PRIME MINISTER
CHECK AGAINST DELIVERY EMBARGOED UNTIL DELIVERY
SPEECH BY THE PRIME MINISTER
CEDA ECONOMIC AND POLITICAL OVERVIEW
ADELAIDE 24 JANUARY 1990
I appreciate this opportunity, at the outset of the 1990s,
to present my overview of the Australian political and
economic scene.
CEDA of course has for many years taken a close interest in
both domestic and international policy. I recall with
particular pleasure your conference in Sydney last May at
which I launched the CEDA publication Towards Freer Trade
Between Nations a book which made a significant
contribution to the ' inderstanding of an issue vital to our
national future.
This is a timely gathering.
Internationally, the past twelve months have seen profound
and, in modern experience, unprecedented change
spectacularly in Eastern Europe, and very encouragingly,
too, in relations between the superpowers, but from
Australia's vantage point even more powerfully felt in the
continuing explosion of economic activity in our own region.
Domestically, we witnessed the further steady emergence of
an Australia that, though still grappling with shorter-term
economic problems that are causing hardship, is becoming
equipped as never before to tackle and conquer the
challenges of the 1990s and the 21st Century.
So against this background of change, the overview provided
by a forum such as this is not merely useful but necessary.
As we approach the next century I want to see the evolution
of an Australia that is attuned to, and conscious of, these
tremendous changes an Australia with several distinctive,
deeply interrelated characteristics.
Late last year, in a speech to the National Press Club, I
outlined my ideas as to what these necessary characteristics
of an emerging Australia must be.
I said, first, that I want to see us become a modern,
growing Australian economy, shaken out of the old complacent
dependence on commodity exports, re-equipped and
restructured in its attitudes, institutions and technology
to be fully competitive in the world.
Second, I want an Australia self confidently and vigorously
engaged with the world economy, and in particular enmeshed
with the dynamism of Asia and the Pacific an outward
looking country capable of contributing to and drawing
enduring prosperity from the region a country which others
wish to have as a partner because they see that we have got
our own act together and are able to contribute.
Third, I want an Australia committed to maintaining and
enhancing the quality of life, not merely the quantity of
our economic output. We must not be panicked into a strategy
of industrialisation at any cost. We must enlarge our
commitment to social justice; to the preservation of our
natural environment; to the creation of a tolerant,
multicultural, egalitarian society a society immensely
vigorous because of its diversity yet uniquely harmonious
because of the deep and genuine mutual respect each
component group holds for all others.
And fourth I want a self-reliant Australia, drawing strength
from its traditional attachments to other countries but
attuned to and pursuing in a hard headed way its own
interests in a changing world; speaking with an independent
voice; not merely fitting in with the world as we find it
but helping shape it.
When you look around Australia today you see abundant
evidence that the attainment of these goals ambitious as
they are is well within our grasp.
After virtually three decades of conservative inertia,
neglect and distorted priorities our vision is starting to
be realised. Australians have turned the national tide,
from ebb to flow.
So, today, you see factories and offices infused with a
greater capacity and a greater determination to modernise,
to look outward, to compete. You appreciate what our
creation of 1.6 million new jobs really means for
Australians and for Australia.
You see schools where the kids are staying on to Year 12.
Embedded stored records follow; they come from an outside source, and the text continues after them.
(** [_union_tables]: the set of all labels is taken as the labels in any
    order without repetition, which [sorted] then orders. *)
Definition union_body (tables : list DataFrame) : result DataFrame :=
  match tables with
  | [] => Ok empty_frame
  | _ =>
      let all_columns := remove_dups (flat_map labels tables) in
      rbind (sorted all_columns) (fun all_columns =>
      rbind (rmapM (fun table => reindex table all_columns (Text "")) tables) (fun aligned_tables =>
      concat aligned_tables))
  end.

Definition _union_tables (tables : list DataFrame) : result DataFrame :=
  match union_body tables with
  | Ok merged_df => Ok merged_df
  | Raise _ => concat tables
  end.

(** The body of the column loop of [_clean_merged_data]. *)
Definition clean_merged_column (df : DataFrame) (col : label) : result DataFrame :=
  rbind (series_of (getitem df col)) (fun '(_, vals) =>
    let df1 := setitem df col (map astype_str_strip vals) in
    rbind (series_of (getitem df1 col)) (fun '(_, vals1) =>
      let df2 := setitem df1 col (map (replace (Text "nan") (Text "")) vals1) in
      rbind (series_of (getitem df2 col)) (fun '(_, vals2) =>
        Ok (setitem df2 col (map (replace (Text "") (Missing NA)) vals2))))).

Fixpoint clean_merged_columns (cols : list label) (df : DataFrame) : DataFrame * option exn :=
  match cols with
  | [] => (df, None)
  | col :: cols' =>
      match clean_merged_column df col with
      | Ok df' => clean_merged_columns cols' df'
      | Raise e => (df, Some e)
      end
  end.

(** [_clean_merged_data]: on an exception the handler returns the local
    [df] as it stands. *)
Definition _clean_merged_data (df : DataFrame) (kwargs : gmap string Py.pyval) : DataFrame :=
  let clean_data := Py.get kwargs "clean_data" (Py.PBool true) in
  let skip_empty := Py.get kwargs "skip_empty" (Py.PBool true) in
  let '(df, e) :=
    if Py.truthy clean_data
    then let df := drop_duplicates df in clean_merged_columns (object_columns df) df
    else (df, None) in
  match e with
  | Some _ => df
  | None =>
      let df := if Py.truthy skip_empty then dropna_rows df else df in
      reset_index df
  end.

(** The [try] block of [_merge_tables].  The options travel on as
    [self._clean_merged_data(merged_df, **kwargs)]: an option named [df]
    collides with the parameter of that method, and the call is a
    [TypeError]. *)
Definition merge_body (tables : list DataFrame) (kwargs : gmap string Py.pyval)
    : result DataFrame :=
  let merge_method := Py.get kwargs "merge_method" (Py.PStr "concat") in
  rbind (if decide (merge_method = Py.PStr "concat") then concat tables
         else if decide (merge_method = Py.PStr "union") then _union_tables tables
         else concat tables) (fun merged_df =>
  if bool_decide (is_Some (kwargs !! "df")) then Raise TypeError
  else Ok (_clean_merged_data merged_df kwargs)).
(** [setInlineStyle] with [null] removes the property: on a node whose
    styles are a map [m] of plain names and values, the styles read back
    are [m] without the key, the other entries in their order. *)
Theorem setInlineStyle_null_removes
    (serializeCssStringValue : jsstring → jsstring) (node : Element)
    (cssProperty : jsstring) (valueFormat : ValueFormat) (m : JsMap.t) :
  getInlineStyles PostCss.parse node = Ok m → plain_styles m = true →
  rbind (setInlineStyle PostCss.parse serializeCssStringValue node cssProperty None
           valueFormat)
        (getInlineStyles PostCss.parse)
  = Ok (JsMap.delete cssProperty m)
  ∧ JsMap.has cssProperty (JsMap.delete cssProperty m) = false.
Proof.
  intros Hget Hm. pose proof (wf_getInlineStyles _ _ _ Hget) as Hwf. split.
  - unfold setInlineStyle. rewrite Hget. cbn [rbind].
    apply RoundTrip.round_trip_plain; [by apply wf_delete|by apply plain_styles_delete].
  - unfold JsMap.has. apply bool_decide_eq_false_2. intros [v Hv].
    pose proof (JsMapFacts.keys_delete cssProperty m Hwf) as Hkeys.
    apply JsMapFacts.get_None in Hkeys. congruence.
Qed.

Lemma setInlineStyle_null_removes_witness :
  rbind (setInlineStyle PostCss.parse id (styled (js "a:1;b:2;c:3")) (js "b") None FormatRaw)
        (getInlineStyles PostCss.parse)
  = Ok [(js "a", js "1"); (js "c", js "3")].
Proof.
  refine (proj1 (setInlineStyle_null_removes id (styled (js "a:1;b:2;c:3")) (js "b") FormatRaw
                   [(js "a", js "1"); (js "b", js "2"); (js "c", js "3")] _ _)).
  - vm_compute. reflexivity.
  - vm_compute. reflexivity.
Defined.

(** [setInlineStyle] with a value: on a node whose styles are a map [m] of
    plain names and values, when the name is plain and the value written
    (the value itself, or its serialisation in the [string] format) is a
    plain word, the styles read back are [m] with the name set to this
    value; the name keeps its place if it was there and comes last if not,
    and the other entries are as before. *)
Theorem setInlineStyle_sets_value
    (serializeCssStringValue : jsstring → jsstring) (node : Element)
    (cssProperty value : jsstring) (valueFormat : ValueFormat) (m : JsMap.t) :
  let written :=
    match valueFormat with
    | FormatString => serializeCssStringValue value
    | FormatRaw => value
    end in
  getInlineStyles PostCss.parse node = Ok m → plain_styles m = true →
  plain_name cssProperty = true → plain_word written = true →
  rbind (setInlineStyle PostCss.parse serializeCssStringValue node cssProperty (Some value)
           valueFormat)
        (getInlineStyles PostCss.parse)
  = Ok (JsMap.set cssProperty written m)
  ∧ JsMap.get cssProperty (JsMap.set cssProperty written m) = Some written
  ∧ JsMap.keys (JsMap.set cssProperty written m)
    = (if decide (cssProperty ∈ JsMap.keys m) then JsMap.keys m
       else JsMap.keys m ++ [cssProperty])
  ∧ ∀ other, other ≠ cssProperty →
      JsMap.get other (JsMap.set cssProperty written m) = JsMap.get other m.
Proof.
  intros written Hget Hm Hp Hv. split_and!.
  - unfold setInlineStyle. rewrite Hget. cbn [rbind].
    apply RoundTrip.round_trip_plain.
    + by eapply JsMapFacts.wf_set, wf_getInlineStyles.
    + by apply RoundTrip.plain_styles_set.
  - apply JsMapFacts.get_set_eq.
  - apply JsMapFacts.keys_set.
  - intros other Hne. by apply JsMapFacts.get_set_ne.
Qed.

Lemma setInlineStyle_sets_value_witness :
  rbind (setInlineStyle PostCss.parse id (styled (js "a:1;b:2")) (js "a") (Some (js "3"))
           FormatRaw)
        (getInlineStyles PostCss.parse)
  = Ok [(js "a", js "3"); (js "b", js "2")].
Proof.
  refine (proj1 (setInlineStyle_sets_value id (styled (js "a:1;b:2")) (js "a") (js "3")
                   FormatRaw [(js "a", js "1"); (js "b", js "2")] _ _ _ _)).
  - vm_compute. reflexivity.
  - vm_compute. reflexivity.
  - vm_compute. reflexivity.
  - vm_compute. reflexivity.
Defined.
You see universities, technical colleges, research labs,
where that most vital of resources, human knowledge, is
being fostered and put to use.
You see ethnic clubs, child care centres, environmental
societies crucibles all of them for a big-hearted, decent,
secure Australian community.
You see prosperity being shared, on the basis of fair and
efficient systems of taxation and social justice. You see
investment for productive purposes rather than the
manipulation of the tax system to accrue untaxed capital
gains; and you see unprecedented social assistance targeted
to the people who need it, instead of the allocation of
pensions to millionaires.
You see Australia more actively and creatively involved in
international affairs than ever, including the affairs of
our region as witness for instance our initiatives on
Cambodia and on new arrangements for Asia-Pacific Economic
Co-operation.
And let me say that as part of this transformation underway
in Australia you see now a united Labor movement maturely
and constructively responding to the challenges of our time.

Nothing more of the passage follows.